Wednesday, September 5, 2012

Vietnam arrests former chairman of state shipping line

Wed Sep 5, 2012
 
HANOI, Sept 5 (Reuters) - The former chairman of Vietnam's biggest state shipping firm has been arrested abroad with the help of Interpol after more than three months on the run, Vietnamese authorities said on Wednesday, as the company faces scrutiny over corruption and debts.

Duong Chi Dung, 55, was accused of deliberately mismanaging Vietnam National Shipping Lines (Vinalines) from 2005 to February this year before he disappeared.

He rose through Vinalines' ranks even as it haemorrhaged money. He was appointed head of the Transport Ministry's Maritime Administration weeks before investigators uncovered wrongdoing at the company. Before joining Vinalines, he managed a loss-making waterway construction company.

The Police Ministry said he was arrested on Tuesday after Interpol issued a warrant in May. It did not give the location of the arrest. State media said Dung was detained in another Southeast Asian country and has been extradited back to Vietnam.

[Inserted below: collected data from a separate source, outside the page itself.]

(* ===== verification/Text.v ===== *)
(** * Texts

    Shared facts on strings: substrings, characters of a class, splitting at a
    character that one side lacks, and the decimal rendering of integers. *)

From Stdlib Require Import ZArith Lia Ascii.
From stdpp Require Import base list strings gmap pretty.
From S2P Require Import Prelude.

(** ** Characters *)

Definition code_in (lo hi : Z) (c : ascii) : bool := let n := byte_of_ascii c in (lo <=? n) && (n <=? hi).

(** [[0-9]] *)
Definition re_digit (c : ascii) : bool := code_in 48 57 c.

(** Every character of [w] is in the class. *)
Fixpoint all_in (f : ascii -> bool) (w : string) : bool := match w with String a w => f a && all_in f w | EmptyString => true end.

Lemma all_in_app f (a b : string) : all_in f (a +:+ b) = all_in f a && all_in f b.
Proof. induction a as [|x a IH]; [done|]. change (String x a +:+ b) with (String x (a +:+ b)). cbn [all_in]. by rewrite IH, andb_assoc. Qed.

Lemma app_same_length (a a' : string) : forall s s', a +:+ s = a' +:+ s' -> String.length a = String.length a' -> a = a'.
Proof.
  revert a'. induction a as [|x a IH]; intros [|y a'] s s' E L; try done. change (String x (a +:+ s) = String y (a' +:+ s')) in E.
  injection E as -> E. injection L as L. f_equal. by eapply IH.
Qed.

(** Two ways to end a string with equally many characters are the same. *)
Lemma app_same_suffix (a b s t : string) : a +:+ s = b +:+ t -> String.length s = String.length t -> a = b /\ s = t.
Proof.
  intros E L. assert (String.length a = String.length b) as La.
  { apply (f_equal String.length) in E. rewrite !string_length_app in E. lia. }
  pose proof (app_same_length _ _ _ _ E La) as ->. split; [done|]. clear L La. induction b as [|x b IH]; [done|].
  change (String x (b +:+ s) = String x (b +:+ t)) in E. injection E. exact IH.
Qed.

Lemma string_app_inj (a s t : string) : a +:+ s = a +:+ t -> s = t.
Proof. induction a as [|x a IH]; [done|]. change (String x (a +:+ s) = String x (a +:+ t) -> s = t). intros [=]. auto. Qed.

Lemma snoc_case a : a = "" \/ exists a' c, a = a' +:+ String c "".
Proof.
  induction a as [|x a IH]; [by left|]. right. destruct IH as [->|(a' & c & ->)]; [by exists "", x | by exists (String x a'), c].
Qed.

(** ** Substrings *)

(** [strings.Contains] *)
Fixpoint contains (sub s : string) : bool :=
  String.prefix sub s || match s with String _ s => contains sub s | EmptyString => false end.

(** The rest of [s] after the prefix [p], if it has it ([strings.CutPrefix]). *)
Fixpoint after_prefix (p s : string) : option string :=
  match p, s with
  | EmptyString, _ => Some s
  | String a p, String b s => if Ascii.eqb a b then after_prefix p s else None
  | String _ _, EmptyString => None
  end.

Lemma after_prefix_app p s : after_prefix p (p +:+ s) = Some s.
Proof. induction p as [|c p IH]; [done|]. simpl. by rewrite Ascii.eqb_refl. Qed.

Lemma after_prefix_Some p : forall s t, after_prefix p s = Some t -> s = p +:+ t.
Proof.
  induction p as [|c p IH]; intros s t; simpl; [by intros [= ->]|]. destruct s as [|d s]; [done|].
  destruct (Ascii.eqb_spec c d) as [->|]; [|done]. intros H%IH. by subst.
Qed.

Lemma prefix_app p s : String.prefix p (p +:+ s) = true.
Proof. induction p as [|c p IH]; [by destruct s|]. change (String c p +:+ s) with (String c (p +:+ s)). cbn. by destruct (ascii_dec c c). Qed.

Lemma prefix_split p : forall s, String.prefix p s = true -> exists t, s = p +:+ t.
Proof.
  induction p as [|c p IH]; intros s H; [by exists s|]. destruct s as [|d s]; [done|]. cbn in H. destruct (ascii_dec c d) as [->|]; [|done].
  destruct (IH s H) as [t ->]. by exists t.
Qed.

Lemma contains_iff sub s : contains sub s = true <-> exists a b, s = a +:+ sub +:+ b.
Proof.
  split.
  - induction s as [|c s IH]; cbn [contains]; intros H; apply orb_true_iff in H as [H|H]; try done.
    + apply prefix_split in H as [t E]. by exists "", t.
    + apply prefix_split in H as [t E]. by exists "", t.
    + destruct (IH H) as (a & b & ->). by exists (String c a), b.
  - intros (a & b & ->). induction a as [|c a IH].
    + change ("" +:+ ?x) with x. destruct (sub +:+ b) eqn:E; cbn [contains]; rewrite <-E, prefix_app; done.
    + change (String c a +:+ ?x) with (String c (a +:+ x)). cbn [contains]. by rewrite IH, orb_true_r.
Qed.

Lemma contains_app sub a s b : contains sub s = true -> contains sub (a +:+ s +:+ b) = true.
Proof.
  intros (x & y & ->)%contains_iff. apply contains_iff. exists (a +:+ x), (y +:+ b). by rewrite !string_app_assoc.
Qed.

(** A text without the character [d] does not lie across it. *)
Definition lacks (d : ascii) (s : string) : bool := all_in (fun c => negb (Ascii.eqb d c)) s.

Lemma before_char d sub : forall y a b, lacks d sub = true -> sub +:+ y = a +:+ String d b -> exists z, a = sub +:+ z.
Proof.
  induction sub as [|c sub IH]; intros y a b Hd E; [by exists a|]. unfold lacks in Hd. cbn [all_in] in Hd. apply andb_true_iff in Hd as [Hc Hd].
  change (String c (sub +:+ y) = a +:+ String d b) in E. destruct a as [|e a].
  - injection E as -> _. by rewrite Ascii.eqb_refl in Hc.
  - change (String c (sub +:+ y) = String e (a +:+ String d b)) in E. injection E as -> E. destruct (IH y a b Hd E) as [z ->]. by exists z.
Qed.

Lemma contains_around d sub a b : lacks d sub = true -> contains sub (a +:+ String d b) = true ->
  contains sub a = true \/ contains sub b = true.
Proof.
  intros Hd (x & y & E)%contains_iff. revert x E. induction a as [|c a IH]; intros x E.
  - destruct x as [|e x].
    + destruct sub as [|e sub]; [left; done|]. change (String d b = String e (sub +:+ y)) in E. injection E as -> _.
      unfold lacks in Hd. cbn in Hd. by rewrite Ascii.eqb_refl in Hd.
    + change (String d b = String e (x +:+ sub +:+ y)) in E. injection E as -> ->. right. apply contains_iff. by eexists _, _.
  - destruct x as [|e x].
    + left. destruct (before_char d sub y (String c a) b Hd) as [z ->]; [by symmetry|]. apply contains_iff. by exists "", z.
    + change (String c (a +:+ String d b) = String e (x +:+ sub +:+ y)) in E. injection E as -> E. destruct (IH x E) as [H|H]; [left | by right].
      cbn [contains]. by rewrite H, orb_true_r.
Qed.

(** ** Splitting *)

Lemma lacks_first d a : forall a' s s', lacks d a = true -> lacks d a' = true -> a +:+ String d s = a' +:+ String d s' -> a = a' /\ s = s'.
Proof.
  induction a as [|c a IH]; intros [|c' a'] s s' Ha Ha' E.
  - by injection E as ->.
  - injection E as <- _. unfold lacks in Ha'. cbn [all_in] in Ha'. by rewrite Ascii.eqb_refl in Ha'.
  - injection E as -> _. unfold lacks in Ha. cbn [all_in] in Ha. by rewrite Ascii.eqb_refl in Ha.
  - change (String c (a +:+ String d s) = String c' (a' +:+ String d s')) in E. injection E as -> E. unfold lacks in Ha, Ha'. cbn [all_in] in Ha, Ha'.
    apply andb_true_iff in Ha as [_ Ha], Ha' as [_ Ha']. by destruct (IH a' s s' Ha Ha' E) as [-> ->].
Qed.

(** [strings.Split(s, d)] for one character *)
Fixpoint split_on (d : ascii) (s : string) : list string :=
  match s with
  | EmptyString => [""]
  | String c s =>
      if Ascii.eqb c d then "" :: split_on d s
      else match split_on d s with x :: l => String c x :: l | [] => [String c ""] end
  end.

Lemma split_on_app d a b : lacks d a = true -> split_on d (a +:+ String d b) = a :: split_on d b.
Proof.
  induction a as [|c a IH]; intros H; [change ("" +:+ String d b) with (String d b); cbn [split_on]; by rewrite Ascii.eqb_refl|]. unfold lacks in H. cbn [all_in] in H. apply andb_true_iff in H as [Hc Ha].
  change (String c a +:+ String d b) with (String c (a +:+ String d b)). cbn [split_on]. rewrite Ascii.eqb_sym in Hc. apply negb_true_iff in Hc. by rewrite Hc, IH.
Qed.

Lemma split_on_lacks d a : lacks d a = true -> split_on d a = [a].
Proof.
  induction a as [|c a IH]; intros H; [done|]. unfold lacks in H. cbn [all_in] in H. apply andb_true_iff in H as [Hc Ha].
  cbn [split_on]. rewrite Ascii.eqb_sym in Hc. apply negb_true_iff in Hc. by rewrite Hc, IH.
Qed.

Lemma split_on_join d l : l <> [] -> Forall (fun a => lacks d a = true) l -> split_on d (join (String d "") l) = l.
Proof.
  induction l as [|a l IH]; intros Hne H; [done|]. inversion H as [|?? Ha Hl]; subst. destruct l as [|b l]; [by apply split_on_lacks|].
  change (join (String d "") (a :: b :: l)) with (a +:+ String d (join (String d "") (b :: l))). rewrite split_on_app by done. f_equal. by apply IH.
Qed.

Lemma split_on_pieces d s : Forall (fun a => lacks d a = true) (split_on d s) /\ split_on d s <> [].
Proof.
  induction s as [|c s [IH Hne]]; [by repeat constructor|]. cbn [split_on]. destruct (Ascii.eqb_spec c d) as [->|Hc]; [by repeat constructor|].
  destruct (split_on d s) as [|x l]; [done|]. split; [|done]. inversion IH as [|?? Hx Hl]; subst. constructor; [|done].
  unfold lacks. cbn [all_in]. rewrite (proj2 (Ascii.eqb_neq d c)) by congruence. exact Hx.
Qed.

Lemma split_on_snoc d a b : split_on d (a +:+ String d b) = split_on d a ++ split_on d b.
Proof.
  induction a as [|c a IH]; [change ("" +:+ String d b) with (String d b); cbn [split_on]; by rewrite Ascii.eqb_refl|].
  change (String c a +:+ String d b) with (String c (a +:+ String d b)). cbn [split_on]. rewrite IH. destruct (Ascii.eqb c d); [done|].
  destruct (split_on_pieces d a) as [_ Hne]. by destruct (split_on d a).
Qed.

Lemma lacks_mid d a s : lacks d (a +:+ String d s) = false.
Proof. unfold lacks. rewrite all_in_app. cbn [all_in]. rewrite Ascii.eqb_refl. by rewrite andb_false_r. Qed.

Lemma lacks_last d a : forall a' s s', lacks d s = true -> lacks d s' = true -> a +:+ String d s = a' +:+ String d s' -> a = a' /\ s = s'.
Proof.
  induction a as [|c a IH]; intros [|c' a'] s s' Hs Hs' E.
  - by injection E as ->.
  - injection E as -> E. by rewrite E, lacks_mid in Hs.
  - injection E as -> E. by rewrite <-E, lacks_mid in Hs'.
  - change (String c (a +:+ String d s) = String c' (a' +:+ String d s')) in E. injection E as -> E.
    by destruct (IH a' s s' Hs Hs' E) as [-> ->].
Qed.

(** ** Decimal numbers *)

(** The value of digits, after a number [n]. *)
Fixpoint digits_value (n : Z) (s : string) : Z :=
  match s with String c s => digits_value (n * 10 + (byte_of_ascii c - 48)) s | EmptyString => n end.

Lemma digit_char x : (x < 10)%N -> re_digit (pretty_N_char x) = true /\ byte_of_ascii (pretty_N_char x) - 48 = Z.of_N x.
Proof.
  intros Hx. assert (x ∈ [0; 1; 2; 3; 4; 5; 6; 7; 8; 9]%N) as Hin by (rewrite !elem_of_cons; lia).
  rewrite !elem_of_cons in Hin. repeat (destruct Hin as [->|Hin]; [by vm_compute|]). by apply not_elem_of_nil in Hin.
Qed.

Lemma pretty_go_digits x : forall s, digits_value 0 (pretty_N_go x s) = digits_value (Z.of_N x) s /\
  (all_in re_digit s = true -> all_in re_digit (pretty_N_go x s) = true).
Proof.
  induction (N.lt_wf_0 x) as [x _ IH]. intros s. destruct (decide (x = 0)%N) as [->|Hx]; [by rewrite pretty_N_go_0|].
  rewrite pretty_N_go_step by lia. destruct (IH (x `div` 10)%N ltac:(apply N.div_lt; lia) (String (pretty_N_char (x `mod` 10)) s)) as [-> Hd].
  destruct (digit_char (x `mod` 10)%N) as [Hc Hv]; [by apply N.mod_lt|]. cbn [digits_value all_in] in *. rewrite Hv, Hc in *. split; [|done].
  f_equal. pose proof (N.div_mod x 10 ltac:(done)). lia.
Qed.

Lemma dec_digits n : 0 <= n -> all_in re_digit (dec n) = true /\ dec n <> "" /\ digits_value 0 (dec n) = n.
Proof.
  intros Hn. destruct (decide (n = 0)) as [->|H0]; [by vm_compute|]. destruct n as [|p|p]; [done | | lia].
  change (dec (Z.pos p)) with (pretty_N_go (N.pos p) ""). destruct (pretty_go_digits (N.pos p) "") as [Hv Hd].
  split_and!; [by apply Hd | | by rewrite Hv]. intros E. rewrite E in Hv. discriminate.
Qed.


(** A character of a number. *)
Definition dec_char (c : ascii) : bool := re_digit c || Ascii.eqb c "-"%char.

Lemma all_in_impl (f g : ascii -> bool) w : (forall c, f c = true -> g c = true) -> all_in f w = true -> all_in g w = true.
Proof. intros H. induction w as [|c w IH]; [done|]. cbn [all_in]. intros [Hc Hw]%andb_true_iff. by rewrite (H c Hc), (IH Hw). Qed.

Lemma all_in_and f g w : all_in (fun c => f c && g c) w = all_in f w && all_in g w.
Proof. induction w as [|c w IH]; [done|]. cbn [all_in]. rewrite IH. destruct (f c), (g c), (all_in f w), (all_in g w); done. Qed.

Lemma dec_chars z : all_in dec_char (dec z) = true.
Proof.
  destruct (Z.le_gt_cases 0 z) as [Hz|Hz].
  - eapply all_in_impl; [|apply (dec_digits z Hz)]. intros c H. unfold dec_char. by rewrite H.
  - destruct z as [|p|p]; [lia..|]. change (dec (Z.neg p)) with (String "-"%char (dec (Z.pos p))). cbn [all_in].
    eapply all_in_impl; [|apply (dec_digits (Z.pos p)); lia]. intros c H. unfold dec_char. by rewrite H.
Qed.

Lemma dec_inj a b : dec a = dec b -> a = b.
Proof. unfold dec. apply (inj pretty). Qed.

Lemma dec_lacks d z : dec_char d = false -> lacks d (dec z) = true.
Proof.
  intros H. unfold lacks. eapply all_in_impl; [|apply dec_chars]. intros c Hc. destruct (Ascii.eqb_spec d c) as [->|]; [congruence | done].
Qed.

(** ** Formats of package fmt *)

(** [%q] of a name without special characters *)
Definition quote (s : string) : string := String "034"%char (s +:+ String "034"%char "").

(** A hexadecimal digit. *)
Definition hex_char (d : Z) : Z := if d <? 10 then 48 + d else 87 + d.

(** [%#x] of a non-negative offset: 16 digits are enough for 64 bits. *)
Fixpoint hex_go (fuel : nat) (z : Z) (acc : string) : string :=
  match fuel with
  | O => acc
  | S fuel =>
      let acc := String (ascii_of_byte (hex_char (Z.land z 15))) acc in
      if Z.shiftr z 4 =? 0 then acc else hex_go fuel (Z.shiftr z 4) acc
  end.
Definition hex (z : Z) : string := "0x" +:+ hex_go 16 z "".

(** [%x] of bytes *)
Fixpoint hex_bytes (b : list Z) : string :=
  match b with
  | [] => ""
  | x :: b => String (ascii_of_byte (hex_char (Z.shiftr x 4))) (String (ascii_of_byte (hex_char (Z.land x 15))) (hex_bytes b))
  end.

(** [%v] of a slice, of a struct with the rendered fields *)
Definition brackets (l : list string) : string := "[" +:+ join " " l +:+ "]".
Definition braces (l : list string) : string := "{" +:+ join " " l +:+ "}".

Six other Vinalines executives have been arrested this year in a case that marks a big test of the government's graft-fighting credentials and whether Communist-run Vietnam will sink deeper into an economic malaise rooted in a state sector plagued by red ink and cronyism.

Debt at Vinalines was 43.1 trillion dong ($2 billion) at the end of 2011, more than four times its equity of 9.41 trillion dong, the government said in June.

According to a government inspectors' report, Vietnam's largest state-owned shipper and port operator had losses or "irregular expenses" at several of its 14 port projects.

Management of its 154 ships, most of them cargo vessels and oil tankers, appeared haphazard. Five were detained in foreign ports as a result of major financial disputes, the inspectors said.

Among the blunders was the purchase of a 43-year-old, Japanese-built floating dock from a Singapore firm for $9 million. Repair work raised the cost to $26.3 million, about 70 percent of the price of a new dock.
The unused dock is now mocked in Vietnam's press as an "iron heap", symbolic of Vinalines' losses. The company also built three ship repair facilities between 2007-2010 that were not included in a government-approved development plan.

It spent 22.85 trillion dong ($1.09 billion) between 2005 and 2010 on 73 second-hand ships, including 17 described in an official report as "too old", according to state media. And it lost 434 billion dong ($21 million) in 2011 because of lax corporate management and "protracted wrongdoings in business management", the government report said.

Those findings have strengthened criticism of a controversial policy that puts a third of the economy under the control of state-owned companies to ensure tight government grip on strategic industries.